Mr Williams said the Solicitor General's decision was a wise one and he was personally pleased with it.
"In a small way they have contributed to the hysteria possibly being emitted by certain aspects of the prosecution but on the other hand it's not the issue the people of Ruatoki are looking at, they're looking at whether or not there was a form of terrorism by the police themselves," Mr Williams said.
 
It sounds a lot like a case of over enthusiasm to try out the new anti terrorism laws to me, probably in a lame attempt to justify the new anti terrorism legislation. If you can't find a legitimate target, Well,..... just lower your sights a bit. Unfortunately this has blown up in the faces of the authorities, someone needs to get their wrist slapped over this.

Personally, it seems pretty typical to me. At the risk of being thought a bleeding heart liberal, I would say that there is a concerted move to reduce the civil liberties of the public and increase the powers of the law enforcement agencies. Once in place these powers are never repealed.
 
On the whole indigenous people note, I think although Maoris and Aboriginies got hard done by European settlers big time but them using the whole "this is our land" stuff is just a political weapon. So then what do they want? That all white people return to Europe? Australia and New Zealand is now their native land too.
Their whole "please give us advantages for we are poor and in a bad position because of you white folks" just lowers them even further and in fact, mars the achievements of Aboriginies and Maoris who have risen the ranks through their own hard work and merit.
Like a guy I know well in law says, sometimes you have to be weary of minority lawyers because of affirmative action, lots of minorities who aren't good enough to carry the qualifications they have, have them because they were able to make it in through affirmative action.

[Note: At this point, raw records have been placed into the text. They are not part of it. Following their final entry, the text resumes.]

(* ===== verification/ConnSafety.v ===== *)
(** What the operations of the server on one connection keep: the connection stays
    well formed and keeps its identity, and none of them leaves its objects.

    [server_packet] and [server_send_pending] are those of Receive.v and Send.v;
    the update and the opening of a connection are those of Server.v. *)

From stdpp Require Import gmap.
From S2P Require Import Prelude Bytes Double RingBuffer HashMap Replay PacketTracker ReliableChannel Channel.
From S2P Require Import Fragment Address Rtt Bandwidth Ddos Stats RateLimiter PacketCrypto ConnectToken.
From S2P Require Import Connection Receive Send IndexSet Group Slots Server.

Module ConnSafety.
Import Address Connection Receive Send Server.

(** What identifies the client of a slot; traffic never changes it. *)
Definition tag (c : Connection) : bool * address * Z * Z := (active c, peer c, client_id c, slot_id c).
Definition keeps (c c' : Connection) : Prop := wf c' /\ tag c' = tag c.

Lemma frame_step_tag fragments now pt w :
  match frame_step fragments now pt w with
  | inl w' => tag (w_conn w') = tag (w_conn w)
  | inr (Some o) => tag (outcome_conn o) = tag (w_conn w)
  | inr None => True
  end.
Proof.
  unfold frame_step, on_unreliable, on_reliable, on_fragment, on_message, guard_ub.
  repeat (case_match || simplify_option_eq || done).
Qed.

Lemma walk_frames_tag fragments now pt w o :
  walk_frames fragments now pt w = Some o -> tag (outcome_conn o) = tag (w_conn w).
Proof.
  unfold walk_frames. destruct (loop _ _ _) as [|r] eqn:E; [done|]. intros ->.
  refine (loop_inv _ (fun w' => tag (w_conn w') = tag (w_conn w))
    (fun r => match r with Some o => tag (outcome_conn o) = tag (w_conn w) | None => True end)
    _ _ _ _ eq_refl E).
  intros w' Hw. pose proof (frame_step_tag fragments now pt w') as H.
  destruct (frame_step fragments now pt w') as [|[]]; congruence.
Qed.

(** The connection after a packet. *)
Definition result_conn (r : packet_result) : Connection :=
  match r with Rejected c => c | Accepted o => outcome_conn o end.

Section Aead.
Context `{Crypto.Aead} (blake2b_keyed : bytes -> bytes -> bytes).

(** What the primitives promise besides inverting each other: they write bytes, as
    many as they read less the tag. *)
Class AeadBytes : Prop := {
  aead_small : Crypto.aead_overhead <= 16;
  aead_opens : forall key nonce aad ct pt, is_bytes ct ->
    Crypto.g_aead_decrypt key nonce aad ct = Some pt -> is_bytes pt /\ zlen pt = zlen ct - Crypto.aead_overhead }.
Context `{AeadBytes}.

Lemma receive_data_opens e pid prefix ct now pt e' :
  is_bytes ct -> Crypto.receive_data blake2b_keyed e pid prefix ct now = (Some pt, e') ->
  is_bytes pt /\ zlen pt = zlen ct - Crypto.aead_overhead.
Proof.
  intros Hb. unfold Crypto.receive_data, Crypto.packet_decrypt, Crypto.packet_decrypt_grace.
  intros E. repeat (case_match || simplify_option_eq || done); by eapply aead_opens.
Qed.

(** The longest packet whose payload cannot overrun a message slot. *)
Definition MAX_SAFE_PACKET : Z := NETUDP_MTU + 12 + 3 + Crypto.aead_overhead.

Lemma process_ack_fields_tag c now f c' : process_ack_fields c now f = Some c' -> tag c' = tag c.
Proof. unfold process_ack_fields, sample_rtt. intros E. repeat (case_match || simplify_option_eq || done). Qed.
Lemma handle_payload_tag fragments c now pt o :
  handle_payload fragments c now pt = Some o -> tag (outcome_conn o) = tag c.
Proof.
  unfold handle_payload. intros E. case_if_in E; [by simplify_eq|].
  destruct (PacketTracker.read_ack_fields pt 0) as [f|]; [|done]. rewrite Some_bind in E.
  destruct (process_ack_fields c now f) as [c1|] eqn:E1; [|done]. rewrite Some_bind in E.
  destruct (cdata c1) as [d|]; [|done]. rewrite Some_bind in E.
  apply walk_frames_tag in E. apply process_ack_fields_tag in E1. by rewrite E.
Qed.

Lemma ciphertext packet n :
  is_bytes packet -> 0 <= n <= zlen packet ->
  exists ct, mread packet n (zlen packet - n) = Some ct /\ is_bytes ct /\ zlen ct = zlen packet - n.
Proof.
  intros Hb Hl. rewrite mread_Some by lia. eexists. split; [done|].
  split; [by apply Forall_take, Forall_drop|]. unfold zlen in *. rewrite length_take, length_drop. lia.
Qed.
(** The payload of an authentic packet. *)
Lemma payload_keeps fragments c e now pt n :
  wf c -> is_bytes pt -> zlen pt <= NETUDP_MTU + 12 ->
  exists o, handle_payload fragments (note_received (set_key_epoch c e) now n) now pt = Some o /\
    keeps c (outcome_conn o).
Proof.
  intros Hwf Hb Hl. set (c1 := note_received _ _ _). assert (keeps c c1) as [Hw1 Ht1] by by split.
  destruct (handle_payload_ok fragments c1 now pt Hw1 Hb Hl) as (o & Eo & Ho).
  exists o. split; [done|]. split; [done|]. rewrite <- Ht1. by eapply handle_payload_tag.
Qed.

Lemma server_packet_keeps c pid now packet :
  wf c -> is_bytes packet -> zlen packet <= MAX_SAFE_PACKET ->
  exists r, server_packet blake2b_keyed c pid now packet = Some r /\ keeps c (result_conn r).
Proof.
  intros Hwf Hb Hl. unfold server_packet. case_if; [by eexists|].
  destruct (byte_in packet 0 Hb ltac:(lia)) as (prefix & -> & _). rewrite Some_bind.
  destruct (ciphertext packet 3 Hb ltac:(lia)) as (ct & -> & Hct & Hctl). rewrite Some_bind.
  destruct (Crypto.receive_data _ _ _ _ _ _) as [[pt|] e] eqn:Er; [|by eexists].
  destruct (receive_data_opens _ _ _ _ _ _ _ Hct Er) as [Hpt Hptl].
  destruct (payload_keeps true c e now pt (zlen packet)) as (o & -> & Ho);
    [done|done|unfold MAX_SAFE_PACKET in Hl; lia|].
  rewrite Some_bind. by eexists.
Qed.

(** *** Sending *)

Lemma transmit_tag side now s b s' : transmit side now s = Some (b, s') -> tag (s_conn s') = tag (s_conn s).
Proof.
  unfold transmit, guard_ub. intros E. repeat (case_match || simplify_option_eq || done).
Qed.
Lemma next_tag side now s : tag (s_conn (snd (next side now s))) = tag (s_conn s).
Proof. unfold next. repeat case_match; done. Qed.
Lemma start_packet_tag now s s' : start_packet now s = Some s' -> s_conn s' = s_conn s.
Proof. unfold start_packet. intros E. repeat (case_match || simplify_option_eq || done). Qed.
Lemma make_room_tag side now n s v s' : make_room side now n s = Some (v, s') -> tag (s_conn s') = tag (s_conn s).
Proof.
  unfold make_room. intros E. case_if_in E; [|by simplify_eq].
  destruct (transmit side now s) as [[ok s1]|] eqn:E1; [|done]. rewrite Some_bind in E.
  apply transmit_tag in E1. destruct ok; cbn [negb] in E; [|by injection E as <- <-]. destruct (Bandwidth.can_send _); cbn [negb] in E; [|by injection E as <- <-].
  destruct (start_packet now s1) as [s2|] eqn:E2; [|done]. rewrite Some_bind in E.
  apply start_packet_tag in E2. injection E as <- <-. by rewrite E2.
Qed.
Lemma write_message_conn now i ty q s b s' : write_message now i ty q s = Some (b, s') -> s_conn s' = s_conn s.
Proof. unfold write_message. intros E. repeat (case_match || simplify_option_eq || done). Qed.
Lemma send_step_tag side now st :
  match send_step side now st with
  | inl st' => tag (s_conn st'.2) = tag (s_conn st.2)
  | inr (Some (_, s)) => tag (s_conn s) = tag (s_conn st.2)
  | inr None => True
  end.
Proof.
  destruct st as [i s]. unfold send_step. case_if; [done|]. destruct (ch (s_data s) i) as [x|]; [|done].
  destruct (Channel.dequeue_send x) as [[q|] x']; cbv zeta; [|by rewrite next_tag].
  destruct (make_room _ _ _ _) as [[v s1]|] eqn:E1; [|done]. apply make_room_tag in E1.
  destruct v; [|done..].
  destruct (write_message _ _ _ _ _) as [[b s2]|] eqn:E2; [|done]. apply write_message_conn in E2.
  destruct b; [rewrite next_tag|]; rewrite E2; exact E1.
Qed.
Lemma send_pending_tag side now c c' pkts : send_pending side now c = Some (c', pkts) -> tag c' = tag c.
Proof.
  unfold send_pending. intros E. case_if_in E; [by simplify_eq|].
  destruct (cdata c) as [d|]; [|done]. rewrite Some_bind in E.
  destruct (start_packet _ _) as [s|] eqn:Es; [|done]. rewrite Some_bind in E. apply start_packet_tag in Es.
  destruct (loop _ _ _) as [|r] eqn:El; [done|].
  assert (match r with Some (_, s') => tag (s_conn s') = tag c | None => True end) as Hr.
  { refine (loop_inv _ (fun st => tag (s_conn st.2) = tag c) (fun r => match r with
      Some (_, s') => tag (s_conn s') = tag c | None => True end) _ _ _ _ _ El).
    - intros st Hst. pose proof (send_step_tag side now st) as H1.
      destruct (send_step side now st) as [|[[]|]]; [congruence..|done].
    - by rewrite next_tag, Es. }
  destruct r as [[b s']|]; [|done]. rewrite Some_bind in E. case_if_in E.
  - destruct (transmit side now s') as [[b' s'']|] eqn:E2; [|done]. rewrite Some_bind in E.
    apply transmit_tag in E2. injection E as <- <-. rewrite <- Hr. by rewrite <- E2.
  - injection E as <- <-. by rewrite <- Hr.
Qed.

Lemma server_send_pending_keeps pid c now :
  wf c -> exists c' pkts, server_send_pending blake2b_keyed pid c now = Some (c', pkts) /\ keeps c c'.
Proof.
  intros Hwf. pose proof Hwf as (_ & _ & d & Hd & _). pose proof (server_side_ok blake2b_keyed pid aead_small).
  destruct (send_pending_sends (server_side blake2b_keyed pid) now c d Hwf Hd)
    as (c' & pkts & d' & out & ms & lost & E & Hs).
  exists c', pkts. split; [exact E|]. split; [apply Hs|]. by eapply send_pending_tag.
Qed.

Lemma write_ack_ok f buf pos :
  0 <= pos -> pos + 8 <= zlen buf ->
  exists buf', PacketTracker.write_ack_fields f buf pos = Some (8, buf') /\ zlen buf' = zlen buf.
Proof.
  intros H1 H2. unfold PacketTracker.write_ack_fields.
  rewrite !mwrite_chain by (zlen_simpl; simpl; lia). set (d := (_ ++ _) ++ _).
  assert (zlen d = 8) as Hd by (unfold d; zlen_simpl; lia).
  destruct (mwrite buf pos d) as [b|] eqn:E.
  - exists b. split; [done|]. by apply mwrite_zlen in E.
  - rewrite mwrite_Some in E by lia. done.
Qed.
Lemma encrypt_ok e pid prefix pt :
  exists ct e', Crypto.packet_encrypt e pid prefix pt = (Some ct, e') /\ zlen ct <= zlen pt + 16.
Proof.
  unfold Crypto.packet_encrypt.
  destruct (Crypto.aead_correct (Crypto.tx_key e) (Crypto.build_nonce (Crypto.tx_nonce_counter e))
    (Crypto.build_aad pid prefix) pt) as (ct & -> & Hl & _). eexists _, _. split; [done|].
  pose proof aead_small. lia.
Qed.

Lemma send_keepalive_keeps side note pid c now :
  wf c -> exists c' pkts,
    send_keepalive side now (fun e pt => Crypto.packet_encrypt e pid 21 pt) note c = Some (c', pkts) /\ keeps c c'.
Proof.
  intros (Hn & Ht & Hd). unfold send_keepalive.
  destruct (write_ack_ok (PacketTracker.build_ack_fields (packet_tracker c) now) (replicate 8 0) 0)
    as (buf & -> & Hl); [done|done|]. rewrite Some_bind. rewrite zlen_replicate in Hl.
  set (c1 := set_packet_tracker _ _). assert (wf c1) as Hw1 by (split_and!; [done|by apply send_packet_wf|done]).
  destruct (encrypt_ok (key_epoch c1) pid 21 buf) as (ct & e' & -> & Hct).
  case_if; [by eexists _, _|]. unfold guard_ub. rewrite (proj2 (Z.leb_le (zlen ct) 64)) by lia.
  rewrite Some_bind. destruct note; by eexists _, _.
Qed.

Lemma cleanup_fragments_keeps c time : wf c -> keeps c (cleanup_fragments c time).
Proof.
  intros (Hn & Ht & d & Hd & Hwd). unfold cleanup_fragments. rewrite Hd. split; [|done].
  split; [done|]. split; [done|]. eexists. split; [done|]. pose proof Hwd as (_ & _ & _ & _ & Hf & Hs & _).
  destruct (Fragment.cleanup_wf _ _ time Hf Hs). by apply set_frag_wf.
Qed.
Lemma keeps_trans c1 c2 c3 : keeps c1 c2 -> keeps c2 c3 -> keeps c1 c3.
Proof. intros [_ E1] [Hw E2]. split; [done|congruence]. Qed.
Lemma keeps_refl c : wf c -> keeps c c.
Proof. by split. Qed.

Lemma slow_tick_keeps c time : wf c -> keeps c (slow_tick c time).
Proof.
  intros Hwf. unfold slow_tick. case_if; [|by apply keeps_refl]. set (c1 := set_stats _ _).
  assert (keeps c c1) as H1 by by split.
  assert (keeps c1 (cleanup_fragments c1 time)) as [H2 H3] by (apply cleanup_fragments_keeps, H1).
  eapply keeps_trans; [exact H1|]. by split.
Qed.

Lemma update_connection_keeps pid c time dt :
  wf c -> exists c' pkts, update_connection blake2b_keyed pid c time dt = Some (c', pkts) /\ keeps c c'.
Proof.
  intros Hwf. unfold update_connection. case_if; [eexists _, _; split; [done|]; by apply slow_tick_keeps|].
  set (c1 := set_budget _ _). assert (keeps c c1) as H1 by by split.
  destruct (server_send_pending_keeps pid c1 time) as (c2 & pkts & -> & H2); [apply H1|]. rewrite Some_bind.
  assert (exists c3 keep,
    (if dgt (dsub time (last_send_time c)) (d_of_Z 1) then server_send_keepalive blake2b_keyed pid c2 time
     else Some (c2, [])) = Some (c3, keep) /\ keeps c2 c3) as (c3 & keep & -> & H3).
  { case_if; [apply send_keepalive_keeps, H2|]. eexists _, _. split; [done|]. apply keeps_refl, H2. }
  rewrite Some_bind. eexists _, _. split; [done|].
  eapply keeps_trans; [exact H1|]. eapply keeps_trans; [exact H2|]. eapply keeps_trans; [exact H3|].
  apply slow_tick_keeps, H3.
Qed.
End Aead.

(** ** Opening a connection *)

(** The part of [data_wf] that does not depend on allocation. *)
Definition base_wf (d : ConnectionData) : Prop :=
  length (channels d) = 4%nat /\ length (reliable_state d) = 4%nat /\
  Forall Channel.wf (channels d) /\
  Forall (fun r => zlen (Reliable.recv_buffer_ r) = Reliable.RELIABLE_BUFFER_SIZE) (reliable_state d).

Lemma init_channels_ok n : forall i configs d,
  base_wf d -> 0 <= i -> i + Z.of_nat n <= 4 -> i + Z.of_nat n <= zlen configs ->
  exists d', init_channels n i configs d = Some d' /\ base_wf d' /\
    fragment_reassembler d' = fragment_reassembler d /\ delivered_messages d' = delivered_messages d.
Proof.
  induction n as [|n IH]; intros i configs d (H1 & H2 & H3 & H4) Hi H5 H6; [by exists d|].
  cbn [init_channels]. unfold ch. rewrite (oget_aget (channels d)), Some_bind by (unfold zlen; lia).
  destruct (lookup_lt_is_Some_2 configs (Z.to_nat i)) as [cfg Hcfg]; [unfold zlen in H6; lia|].
  unfold oget. rewrite (proj2 (Z.leb_le 0 i)), Hcfg, Some_bind by lia.
  set (d1 := set_rs _ _ _).
  destruct (IH (i + 1) configs d1) as (d' & -> & Hd' & E1 & E2); [|lia..|by exists d'].
  assert (Channel.wf (Channel.init (channels d).[i] i cfg)) as Hi'.
  { apply Channel.init_refines. assert (Channel.wf (channels d).[i]) as Hc; [|apply Hc].
    eapply Forall_lookup_1; [exact H3|]. apply lookup_aget. unfold zlen. lia. }
  split_and!; cbn; rewrite ?length_aset; try done; unfold aset; by apply Forall_insert.
Qed.

Lemma init_subsystems_ok c falloc configs n time :
  (forall i, exists b, falloc i = Some b /\ zlen b = NETUDP_MAX_MESSAGE_SIZE) -> 4 <= zlen configs ->
  exists c', init_subsystems c (Some falloc) configs n time = Some c' /\ wf c' /\ tag c' = tag c /\
    key_epoch c' = key_epoch c /\ num_channels c' = Z.min 4 n.
Proof.
  intros Ha Hc. unfold init_subsystems. set (m := if _ <? n then _ else n).
  assert (m <= 4) as Hm by (unfold m, MAX_CHANNELS_PER_CONNECTION; case_if; lia).
  pose proof fresh_data_wf as (F1 & F2 & F3 & F4 & F5).
  destruct (init_channels_ok (Z.to_nat m) 0 configs fresh_data) as (d & -> & Hd & E1 & E2);
    [by split_and!|lia..|]. rewrite Some_bind.
  destruct (Fragment.init_wf falloc (fragment_reassembler d) NETUDP_MAX_MESSAGE_SIZE) as [Hf Hs].
  { by rewrite E1. }
  { rewrite E1. apply Forall_replicate. by split. }
  { exact Ha. }
  eexists. split; [done|]. split; [|split; [done|split; [done|]]].
  2: { cbn [num_channels]. unfold m, MAX_CHANNELS_PER_CONNECTION. case_if; cbn; lia. }
  split; [exact Hm|]. split; [by vm_compute|].
  eexists. split; [done|]. destruct Hd as (D1 & D2 & D3 & D4).
  split_and!; try done. cbn [set_delivered set_frag delivered_messages].
  apply (RingBuffer.clear_wf DELIVERED_SIZE delivered_pow2). by rewrite E2.
Qed.

End ConnSafety.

There are those who are simply brilliant, but because there are so many who got in the "politically correct" way, these people who worked hard suffer. And this guy is Chinese.
On this weapons raids and stuff... I think it's something that has gone very bad and the police, upon receiving a brand new toy got excited about it. They should have investigated this further... but I guess sometimes cops too watch too many cop shows.